WORK REQUIRED:
Entries follow. Return each line that contains the word "width".

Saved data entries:
- - - -

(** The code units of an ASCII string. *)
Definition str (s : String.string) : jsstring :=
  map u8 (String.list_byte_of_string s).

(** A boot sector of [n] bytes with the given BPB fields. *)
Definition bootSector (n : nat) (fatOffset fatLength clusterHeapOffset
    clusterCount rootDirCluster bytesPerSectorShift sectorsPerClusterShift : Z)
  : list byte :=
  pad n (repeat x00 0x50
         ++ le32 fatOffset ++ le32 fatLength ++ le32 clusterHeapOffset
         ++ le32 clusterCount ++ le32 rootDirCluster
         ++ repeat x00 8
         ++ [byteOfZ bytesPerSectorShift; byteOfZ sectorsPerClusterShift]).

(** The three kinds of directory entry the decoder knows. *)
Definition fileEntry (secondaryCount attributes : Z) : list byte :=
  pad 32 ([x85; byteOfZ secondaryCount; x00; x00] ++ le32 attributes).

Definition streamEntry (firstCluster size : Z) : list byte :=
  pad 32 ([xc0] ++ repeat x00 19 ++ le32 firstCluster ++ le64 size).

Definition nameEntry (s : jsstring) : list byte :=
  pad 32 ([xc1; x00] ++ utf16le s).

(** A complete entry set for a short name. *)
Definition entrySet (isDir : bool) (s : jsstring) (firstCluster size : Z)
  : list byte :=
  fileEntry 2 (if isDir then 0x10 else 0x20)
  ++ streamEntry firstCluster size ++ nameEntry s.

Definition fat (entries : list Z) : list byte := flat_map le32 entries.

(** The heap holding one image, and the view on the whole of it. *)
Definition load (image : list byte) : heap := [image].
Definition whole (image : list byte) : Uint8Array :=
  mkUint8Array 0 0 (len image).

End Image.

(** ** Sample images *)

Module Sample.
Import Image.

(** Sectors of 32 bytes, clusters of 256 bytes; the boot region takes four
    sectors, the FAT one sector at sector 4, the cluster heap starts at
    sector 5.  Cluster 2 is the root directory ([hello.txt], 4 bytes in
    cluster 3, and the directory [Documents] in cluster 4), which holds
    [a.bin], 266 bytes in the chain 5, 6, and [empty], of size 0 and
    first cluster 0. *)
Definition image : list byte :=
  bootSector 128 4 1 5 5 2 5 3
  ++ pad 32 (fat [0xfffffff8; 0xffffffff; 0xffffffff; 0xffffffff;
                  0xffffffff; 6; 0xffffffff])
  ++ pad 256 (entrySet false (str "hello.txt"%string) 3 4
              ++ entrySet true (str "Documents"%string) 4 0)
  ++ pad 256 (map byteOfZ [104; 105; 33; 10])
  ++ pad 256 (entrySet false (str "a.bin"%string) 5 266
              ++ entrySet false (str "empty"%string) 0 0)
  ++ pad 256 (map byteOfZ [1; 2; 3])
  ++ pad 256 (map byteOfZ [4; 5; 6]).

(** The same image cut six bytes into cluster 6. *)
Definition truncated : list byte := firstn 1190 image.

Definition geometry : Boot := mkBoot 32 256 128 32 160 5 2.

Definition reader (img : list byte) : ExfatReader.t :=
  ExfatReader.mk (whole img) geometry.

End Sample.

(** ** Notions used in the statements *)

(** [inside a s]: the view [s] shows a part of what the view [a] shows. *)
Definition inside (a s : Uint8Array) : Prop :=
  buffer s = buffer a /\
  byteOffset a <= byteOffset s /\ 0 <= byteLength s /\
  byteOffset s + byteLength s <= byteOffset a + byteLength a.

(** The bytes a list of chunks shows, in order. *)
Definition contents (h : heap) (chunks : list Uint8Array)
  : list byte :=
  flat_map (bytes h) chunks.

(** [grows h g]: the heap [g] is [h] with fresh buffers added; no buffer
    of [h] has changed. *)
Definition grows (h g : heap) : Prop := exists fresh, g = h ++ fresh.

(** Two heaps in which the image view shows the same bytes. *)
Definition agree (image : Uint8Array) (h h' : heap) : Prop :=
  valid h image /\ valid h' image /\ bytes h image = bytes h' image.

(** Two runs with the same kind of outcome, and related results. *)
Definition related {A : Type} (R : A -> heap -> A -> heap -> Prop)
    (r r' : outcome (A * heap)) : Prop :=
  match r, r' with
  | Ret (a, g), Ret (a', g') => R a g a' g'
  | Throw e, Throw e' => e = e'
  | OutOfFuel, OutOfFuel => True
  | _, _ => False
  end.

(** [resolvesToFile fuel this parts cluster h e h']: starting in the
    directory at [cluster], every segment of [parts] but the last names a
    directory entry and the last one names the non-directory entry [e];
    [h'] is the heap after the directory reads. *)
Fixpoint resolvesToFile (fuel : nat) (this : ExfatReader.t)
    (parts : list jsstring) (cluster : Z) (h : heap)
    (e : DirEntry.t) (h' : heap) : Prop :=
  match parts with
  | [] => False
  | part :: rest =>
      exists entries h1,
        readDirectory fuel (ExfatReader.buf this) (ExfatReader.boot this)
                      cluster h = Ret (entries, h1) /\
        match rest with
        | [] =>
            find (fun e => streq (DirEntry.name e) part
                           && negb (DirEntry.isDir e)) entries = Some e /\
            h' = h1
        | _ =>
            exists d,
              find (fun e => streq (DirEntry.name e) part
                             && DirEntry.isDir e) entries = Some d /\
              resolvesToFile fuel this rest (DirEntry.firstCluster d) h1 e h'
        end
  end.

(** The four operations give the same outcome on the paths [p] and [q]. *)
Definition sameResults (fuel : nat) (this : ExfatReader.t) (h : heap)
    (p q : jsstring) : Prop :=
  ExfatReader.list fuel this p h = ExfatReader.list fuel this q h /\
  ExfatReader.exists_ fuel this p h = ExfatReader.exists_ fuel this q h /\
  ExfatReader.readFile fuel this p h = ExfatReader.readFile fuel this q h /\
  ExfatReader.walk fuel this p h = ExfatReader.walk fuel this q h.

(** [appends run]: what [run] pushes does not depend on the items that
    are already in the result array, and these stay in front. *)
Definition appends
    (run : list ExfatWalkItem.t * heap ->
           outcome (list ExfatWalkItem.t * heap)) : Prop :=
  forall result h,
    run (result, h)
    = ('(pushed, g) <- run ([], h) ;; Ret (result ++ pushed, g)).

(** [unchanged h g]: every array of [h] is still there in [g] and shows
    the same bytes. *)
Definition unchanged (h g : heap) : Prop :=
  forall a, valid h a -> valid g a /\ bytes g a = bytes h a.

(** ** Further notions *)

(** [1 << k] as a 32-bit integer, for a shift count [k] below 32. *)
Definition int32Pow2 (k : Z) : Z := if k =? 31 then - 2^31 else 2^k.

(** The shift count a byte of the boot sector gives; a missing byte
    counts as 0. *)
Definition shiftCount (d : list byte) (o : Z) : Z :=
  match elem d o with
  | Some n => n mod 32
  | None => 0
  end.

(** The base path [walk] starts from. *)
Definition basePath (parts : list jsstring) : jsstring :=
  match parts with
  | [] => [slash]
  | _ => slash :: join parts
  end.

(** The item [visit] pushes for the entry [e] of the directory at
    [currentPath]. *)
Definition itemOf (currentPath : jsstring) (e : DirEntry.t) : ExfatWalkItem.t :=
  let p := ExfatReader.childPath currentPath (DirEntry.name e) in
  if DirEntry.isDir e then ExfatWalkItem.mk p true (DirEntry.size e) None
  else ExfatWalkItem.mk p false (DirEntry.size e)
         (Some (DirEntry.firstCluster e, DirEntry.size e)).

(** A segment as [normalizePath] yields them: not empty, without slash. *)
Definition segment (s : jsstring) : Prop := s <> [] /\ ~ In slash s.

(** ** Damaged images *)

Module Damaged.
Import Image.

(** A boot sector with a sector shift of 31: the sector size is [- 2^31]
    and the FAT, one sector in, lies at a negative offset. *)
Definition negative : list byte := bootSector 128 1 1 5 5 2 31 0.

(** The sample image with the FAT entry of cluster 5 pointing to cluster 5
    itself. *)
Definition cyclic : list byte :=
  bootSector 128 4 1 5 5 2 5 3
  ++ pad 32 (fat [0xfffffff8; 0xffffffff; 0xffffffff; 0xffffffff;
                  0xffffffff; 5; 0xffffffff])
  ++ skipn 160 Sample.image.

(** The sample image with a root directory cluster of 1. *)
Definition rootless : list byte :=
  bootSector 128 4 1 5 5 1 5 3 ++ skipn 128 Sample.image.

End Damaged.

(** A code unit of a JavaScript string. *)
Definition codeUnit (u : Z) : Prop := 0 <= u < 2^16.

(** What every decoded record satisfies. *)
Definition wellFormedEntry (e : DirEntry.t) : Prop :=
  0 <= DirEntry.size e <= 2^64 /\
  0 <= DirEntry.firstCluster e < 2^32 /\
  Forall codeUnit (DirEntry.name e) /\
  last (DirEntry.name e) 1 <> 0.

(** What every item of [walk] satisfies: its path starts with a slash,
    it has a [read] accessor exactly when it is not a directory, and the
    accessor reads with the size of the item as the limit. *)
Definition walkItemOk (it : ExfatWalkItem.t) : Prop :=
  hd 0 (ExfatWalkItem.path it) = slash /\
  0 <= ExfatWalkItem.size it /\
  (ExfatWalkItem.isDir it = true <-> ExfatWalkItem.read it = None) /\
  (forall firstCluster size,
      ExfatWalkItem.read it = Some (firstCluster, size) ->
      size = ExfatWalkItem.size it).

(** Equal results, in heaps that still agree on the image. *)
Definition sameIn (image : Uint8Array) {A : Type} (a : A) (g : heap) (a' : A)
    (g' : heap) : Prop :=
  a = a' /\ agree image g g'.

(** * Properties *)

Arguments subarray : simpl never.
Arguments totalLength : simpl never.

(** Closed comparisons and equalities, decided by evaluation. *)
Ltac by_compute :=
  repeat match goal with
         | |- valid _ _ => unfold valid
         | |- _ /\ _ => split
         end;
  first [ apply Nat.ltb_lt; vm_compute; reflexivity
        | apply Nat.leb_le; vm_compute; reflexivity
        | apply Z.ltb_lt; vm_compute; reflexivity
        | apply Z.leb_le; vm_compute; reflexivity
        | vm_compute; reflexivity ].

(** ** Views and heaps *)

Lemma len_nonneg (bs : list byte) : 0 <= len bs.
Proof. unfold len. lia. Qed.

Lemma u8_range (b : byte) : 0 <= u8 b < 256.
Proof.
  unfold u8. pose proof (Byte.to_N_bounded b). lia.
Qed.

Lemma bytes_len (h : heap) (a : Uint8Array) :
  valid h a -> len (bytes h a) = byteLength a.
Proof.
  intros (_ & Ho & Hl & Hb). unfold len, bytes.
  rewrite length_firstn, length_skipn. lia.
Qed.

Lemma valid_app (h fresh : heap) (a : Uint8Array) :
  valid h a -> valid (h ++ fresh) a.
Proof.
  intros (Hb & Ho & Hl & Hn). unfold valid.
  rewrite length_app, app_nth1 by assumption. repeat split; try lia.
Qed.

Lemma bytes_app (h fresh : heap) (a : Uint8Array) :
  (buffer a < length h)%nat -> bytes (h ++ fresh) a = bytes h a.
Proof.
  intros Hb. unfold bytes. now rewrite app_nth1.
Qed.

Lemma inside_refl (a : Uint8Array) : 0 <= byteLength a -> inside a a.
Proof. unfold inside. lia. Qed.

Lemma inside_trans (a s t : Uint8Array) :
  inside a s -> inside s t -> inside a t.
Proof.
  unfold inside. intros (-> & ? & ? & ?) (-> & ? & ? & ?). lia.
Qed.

- - - -

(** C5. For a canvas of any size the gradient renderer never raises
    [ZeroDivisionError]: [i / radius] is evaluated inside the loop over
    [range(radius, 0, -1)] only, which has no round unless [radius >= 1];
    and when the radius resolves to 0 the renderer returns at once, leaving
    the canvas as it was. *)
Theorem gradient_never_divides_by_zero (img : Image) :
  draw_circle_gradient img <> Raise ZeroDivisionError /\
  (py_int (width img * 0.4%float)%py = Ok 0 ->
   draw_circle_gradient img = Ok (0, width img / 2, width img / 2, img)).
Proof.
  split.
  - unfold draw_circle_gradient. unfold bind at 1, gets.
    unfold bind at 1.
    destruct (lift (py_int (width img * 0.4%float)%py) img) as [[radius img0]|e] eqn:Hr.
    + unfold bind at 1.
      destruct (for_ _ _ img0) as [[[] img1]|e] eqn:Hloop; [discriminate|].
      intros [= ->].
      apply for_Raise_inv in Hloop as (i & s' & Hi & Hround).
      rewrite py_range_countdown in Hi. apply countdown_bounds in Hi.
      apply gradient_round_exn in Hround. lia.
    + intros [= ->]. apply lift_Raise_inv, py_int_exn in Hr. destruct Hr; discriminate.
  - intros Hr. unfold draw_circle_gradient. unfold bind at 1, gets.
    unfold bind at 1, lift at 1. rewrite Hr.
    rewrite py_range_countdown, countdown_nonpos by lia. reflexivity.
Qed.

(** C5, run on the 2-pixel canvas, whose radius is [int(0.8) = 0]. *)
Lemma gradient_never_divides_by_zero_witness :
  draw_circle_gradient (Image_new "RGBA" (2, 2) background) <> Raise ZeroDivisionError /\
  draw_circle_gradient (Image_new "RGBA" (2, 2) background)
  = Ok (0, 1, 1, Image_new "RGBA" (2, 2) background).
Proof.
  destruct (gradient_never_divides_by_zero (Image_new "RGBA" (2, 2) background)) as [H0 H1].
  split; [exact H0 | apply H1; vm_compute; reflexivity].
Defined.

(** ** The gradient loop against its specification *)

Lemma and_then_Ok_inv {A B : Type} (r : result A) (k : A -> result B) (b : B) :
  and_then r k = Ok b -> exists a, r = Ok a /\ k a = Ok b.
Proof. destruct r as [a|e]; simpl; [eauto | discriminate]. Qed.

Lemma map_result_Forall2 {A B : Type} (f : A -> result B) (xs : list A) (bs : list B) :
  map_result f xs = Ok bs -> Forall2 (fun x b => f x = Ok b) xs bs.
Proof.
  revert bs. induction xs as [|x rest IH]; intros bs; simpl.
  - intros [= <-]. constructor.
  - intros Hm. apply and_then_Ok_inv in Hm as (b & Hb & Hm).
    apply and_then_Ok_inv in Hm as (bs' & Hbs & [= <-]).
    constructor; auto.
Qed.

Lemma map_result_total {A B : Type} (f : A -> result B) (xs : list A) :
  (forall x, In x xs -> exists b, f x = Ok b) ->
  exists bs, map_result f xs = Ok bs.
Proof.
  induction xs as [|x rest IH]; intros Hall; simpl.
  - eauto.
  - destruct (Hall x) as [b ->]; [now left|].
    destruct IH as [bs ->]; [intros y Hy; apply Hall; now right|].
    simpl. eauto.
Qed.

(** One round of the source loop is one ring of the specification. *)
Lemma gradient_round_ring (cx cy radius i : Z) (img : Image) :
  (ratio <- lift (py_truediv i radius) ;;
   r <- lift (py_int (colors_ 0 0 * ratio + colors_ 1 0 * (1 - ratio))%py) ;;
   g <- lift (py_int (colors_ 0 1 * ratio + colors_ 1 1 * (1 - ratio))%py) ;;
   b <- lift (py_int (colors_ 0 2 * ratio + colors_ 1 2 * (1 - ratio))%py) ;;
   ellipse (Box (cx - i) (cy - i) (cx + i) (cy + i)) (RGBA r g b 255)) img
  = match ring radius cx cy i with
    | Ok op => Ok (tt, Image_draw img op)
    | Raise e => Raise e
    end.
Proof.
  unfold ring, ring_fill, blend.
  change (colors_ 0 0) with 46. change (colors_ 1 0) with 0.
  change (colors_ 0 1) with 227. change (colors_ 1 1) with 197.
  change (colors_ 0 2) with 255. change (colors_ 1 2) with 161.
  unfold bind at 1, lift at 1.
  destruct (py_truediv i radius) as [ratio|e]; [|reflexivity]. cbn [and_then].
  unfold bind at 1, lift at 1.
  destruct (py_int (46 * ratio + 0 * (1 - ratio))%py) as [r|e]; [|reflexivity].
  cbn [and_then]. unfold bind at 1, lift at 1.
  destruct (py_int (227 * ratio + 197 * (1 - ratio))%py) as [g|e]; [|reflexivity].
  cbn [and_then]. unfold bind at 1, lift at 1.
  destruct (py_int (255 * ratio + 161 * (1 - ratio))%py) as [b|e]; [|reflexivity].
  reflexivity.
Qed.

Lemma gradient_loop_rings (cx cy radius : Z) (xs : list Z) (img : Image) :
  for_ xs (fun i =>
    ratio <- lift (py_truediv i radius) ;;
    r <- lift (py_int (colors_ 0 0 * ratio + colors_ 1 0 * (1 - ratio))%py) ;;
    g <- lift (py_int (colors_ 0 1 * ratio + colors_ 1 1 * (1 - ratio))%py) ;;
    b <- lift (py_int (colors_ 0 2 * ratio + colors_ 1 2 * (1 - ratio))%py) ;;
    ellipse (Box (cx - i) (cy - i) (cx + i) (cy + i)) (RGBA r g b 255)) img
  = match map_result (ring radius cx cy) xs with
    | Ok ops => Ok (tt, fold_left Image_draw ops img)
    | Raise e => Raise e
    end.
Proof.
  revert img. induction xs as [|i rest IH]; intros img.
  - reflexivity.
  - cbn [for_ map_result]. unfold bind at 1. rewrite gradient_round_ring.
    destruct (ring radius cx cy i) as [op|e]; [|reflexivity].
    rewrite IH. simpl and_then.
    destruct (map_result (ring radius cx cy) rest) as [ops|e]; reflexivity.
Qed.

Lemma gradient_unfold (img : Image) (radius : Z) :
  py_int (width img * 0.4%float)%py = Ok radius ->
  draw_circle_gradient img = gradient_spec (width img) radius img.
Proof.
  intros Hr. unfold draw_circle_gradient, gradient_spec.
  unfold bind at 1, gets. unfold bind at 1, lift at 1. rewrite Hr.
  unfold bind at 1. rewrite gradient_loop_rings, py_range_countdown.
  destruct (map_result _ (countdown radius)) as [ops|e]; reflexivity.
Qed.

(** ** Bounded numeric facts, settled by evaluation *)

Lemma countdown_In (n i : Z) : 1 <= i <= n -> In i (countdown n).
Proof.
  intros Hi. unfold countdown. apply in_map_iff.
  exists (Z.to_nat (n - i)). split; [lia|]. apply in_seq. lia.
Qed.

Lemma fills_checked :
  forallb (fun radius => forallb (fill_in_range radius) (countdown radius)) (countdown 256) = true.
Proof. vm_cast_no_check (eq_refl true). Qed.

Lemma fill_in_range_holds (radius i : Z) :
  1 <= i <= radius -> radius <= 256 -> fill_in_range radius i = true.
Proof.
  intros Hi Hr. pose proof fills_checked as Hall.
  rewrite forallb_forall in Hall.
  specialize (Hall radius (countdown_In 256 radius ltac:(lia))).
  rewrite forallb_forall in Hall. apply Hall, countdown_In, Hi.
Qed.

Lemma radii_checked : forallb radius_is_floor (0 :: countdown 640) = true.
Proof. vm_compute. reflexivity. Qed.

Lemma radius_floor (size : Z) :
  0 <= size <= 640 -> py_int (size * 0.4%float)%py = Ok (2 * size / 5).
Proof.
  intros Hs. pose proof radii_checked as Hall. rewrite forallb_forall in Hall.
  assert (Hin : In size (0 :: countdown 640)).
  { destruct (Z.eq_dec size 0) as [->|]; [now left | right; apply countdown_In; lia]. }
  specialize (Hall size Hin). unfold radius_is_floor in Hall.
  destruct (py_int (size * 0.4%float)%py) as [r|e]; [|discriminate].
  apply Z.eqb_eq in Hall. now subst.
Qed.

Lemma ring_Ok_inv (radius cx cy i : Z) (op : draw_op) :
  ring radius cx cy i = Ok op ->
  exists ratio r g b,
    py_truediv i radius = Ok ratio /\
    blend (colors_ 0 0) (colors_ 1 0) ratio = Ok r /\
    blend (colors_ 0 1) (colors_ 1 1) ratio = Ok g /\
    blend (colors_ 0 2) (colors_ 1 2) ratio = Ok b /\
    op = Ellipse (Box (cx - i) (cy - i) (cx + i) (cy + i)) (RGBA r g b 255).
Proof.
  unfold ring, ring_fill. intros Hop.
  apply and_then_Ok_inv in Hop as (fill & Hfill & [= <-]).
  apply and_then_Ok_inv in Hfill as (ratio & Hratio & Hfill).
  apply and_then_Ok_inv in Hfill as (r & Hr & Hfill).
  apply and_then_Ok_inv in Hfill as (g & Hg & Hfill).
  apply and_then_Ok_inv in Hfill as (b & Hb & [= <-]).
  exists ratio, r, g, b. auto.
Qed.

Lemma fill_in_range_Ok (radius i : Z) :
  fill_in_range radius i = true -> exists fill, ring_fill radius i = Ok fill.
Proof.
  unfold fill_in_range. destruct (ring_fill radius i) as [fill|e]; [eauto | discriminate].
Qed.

- - - -

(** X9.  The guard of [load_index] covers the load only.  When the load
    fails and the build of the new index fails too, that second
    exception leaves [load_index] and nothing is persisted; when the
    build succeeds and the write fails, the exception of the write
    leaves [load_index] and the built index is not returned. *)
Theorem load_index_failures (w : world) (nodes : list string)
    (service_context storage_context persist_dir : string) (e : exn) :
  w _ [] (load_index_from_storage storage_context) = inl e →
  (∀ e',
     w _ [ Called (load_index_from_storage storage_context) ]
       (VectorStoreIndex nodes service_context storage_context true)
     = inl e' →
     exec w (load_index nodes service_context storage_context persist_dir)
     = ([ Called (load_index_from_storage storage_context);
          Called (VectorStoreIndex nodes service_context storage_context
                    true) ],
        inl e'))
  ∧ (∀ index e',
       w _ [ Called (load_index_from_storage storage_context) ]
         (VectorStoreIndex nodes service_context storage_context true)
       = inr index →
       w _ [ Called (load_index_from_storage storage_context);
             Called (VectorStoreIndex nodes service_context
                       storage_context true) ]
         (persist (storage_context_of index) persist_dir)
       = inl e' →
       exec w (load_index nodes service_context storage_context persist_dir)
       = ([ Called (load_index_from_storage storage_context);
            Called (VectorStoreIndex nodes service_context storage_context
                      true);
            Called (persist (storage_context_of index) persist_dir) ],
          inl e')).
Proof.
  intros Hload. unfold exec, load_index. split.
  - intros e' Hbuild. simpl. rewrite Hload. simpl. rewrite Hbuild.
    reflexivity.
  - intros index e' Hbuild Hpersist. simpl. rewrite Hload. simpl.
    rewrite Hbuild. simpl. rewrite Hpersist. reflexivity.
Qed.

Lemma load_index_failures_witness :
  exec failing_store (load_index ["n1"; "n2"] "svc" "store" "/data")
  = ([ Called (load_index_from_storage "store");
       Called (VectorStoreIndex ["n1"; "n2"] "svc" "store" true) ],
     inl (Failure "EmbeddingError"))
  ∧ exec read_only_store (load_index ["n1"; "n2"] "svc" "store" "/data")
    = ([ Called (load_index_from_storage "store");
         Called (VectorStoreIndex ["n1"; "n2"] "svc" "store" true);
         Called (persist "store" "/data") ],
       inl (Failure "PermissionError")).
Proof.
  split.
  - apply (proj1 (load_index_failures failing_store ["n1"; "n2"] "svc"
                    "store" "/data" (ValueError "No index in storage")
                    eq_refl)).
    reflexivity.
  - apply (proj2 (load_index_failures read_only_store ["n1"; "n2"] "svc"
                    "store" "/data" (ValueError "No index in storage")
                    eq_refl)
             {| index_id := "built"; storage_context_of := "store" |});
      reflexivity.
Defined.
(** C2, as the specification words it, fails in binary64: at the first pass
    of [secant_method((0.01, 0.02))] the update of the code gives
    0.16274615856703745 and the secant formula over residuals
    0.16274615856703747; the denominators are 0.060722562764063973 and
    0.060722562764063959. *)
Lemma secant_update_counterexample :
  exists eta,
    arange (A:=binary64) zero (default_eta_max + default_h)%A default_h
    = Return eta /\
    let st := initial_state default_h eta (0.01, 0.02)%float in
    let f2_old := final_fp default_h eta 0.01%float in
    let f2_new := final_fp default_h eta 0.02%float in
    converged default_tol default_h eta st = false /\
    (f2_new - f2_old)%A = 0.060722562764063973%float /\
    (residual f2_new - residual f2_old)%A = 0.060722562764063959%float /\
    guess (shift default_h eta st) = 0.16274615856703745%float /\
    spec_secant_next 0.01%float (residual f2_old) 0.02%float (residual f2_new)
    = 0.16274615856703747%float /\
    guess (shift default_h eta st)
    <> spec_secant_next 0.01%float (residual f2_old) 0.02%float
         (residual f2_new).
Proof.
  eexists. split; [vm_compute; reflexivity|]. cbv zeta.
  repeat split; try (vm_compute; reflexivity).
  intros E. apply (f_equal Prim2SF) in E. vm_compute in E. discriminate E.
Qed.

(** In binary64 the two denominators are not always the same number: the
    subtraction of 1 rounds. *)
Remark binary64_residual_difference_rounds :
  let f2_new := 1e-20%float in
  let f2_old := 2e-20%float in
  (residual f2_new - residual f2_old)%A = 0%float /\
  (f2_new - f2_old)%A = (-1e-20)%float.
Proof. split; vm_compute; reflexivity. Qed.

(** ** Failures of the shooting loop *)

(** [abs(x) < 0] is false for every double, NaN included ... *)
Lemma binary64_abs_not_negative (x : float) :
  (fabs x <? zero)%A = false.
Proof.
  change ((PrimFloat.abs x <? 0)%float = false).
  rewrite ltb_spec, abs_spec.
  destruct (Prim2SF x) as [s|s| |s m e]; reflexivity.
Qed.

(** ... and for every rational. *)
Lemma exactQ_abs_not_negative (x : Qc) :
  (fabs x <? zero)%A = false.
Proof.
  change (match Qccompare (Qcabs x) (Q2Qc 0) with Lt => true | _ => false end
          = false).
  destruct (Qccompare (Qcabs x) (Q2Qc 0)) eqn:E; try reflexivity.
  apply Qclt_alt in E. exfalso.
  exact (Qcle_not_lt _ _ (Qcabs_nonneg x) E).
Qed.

- - - -

ANSWER TO THE PROBLEM:
  (py_int (width img * 0.4%float)%py = Ok 0 ->
   draw_circle_gradient img = Ok (0, width img / 2, width img / 2, img)).
    destruct (lift (py_int (width img * 0.4%float)%py) img) as [[radius img0]|e] eqn:Hr.
  py_int (width img * 0.4%float)%py = Ok radius ->
  draw_circle_gradient img = gradient_spec (width img) radius img.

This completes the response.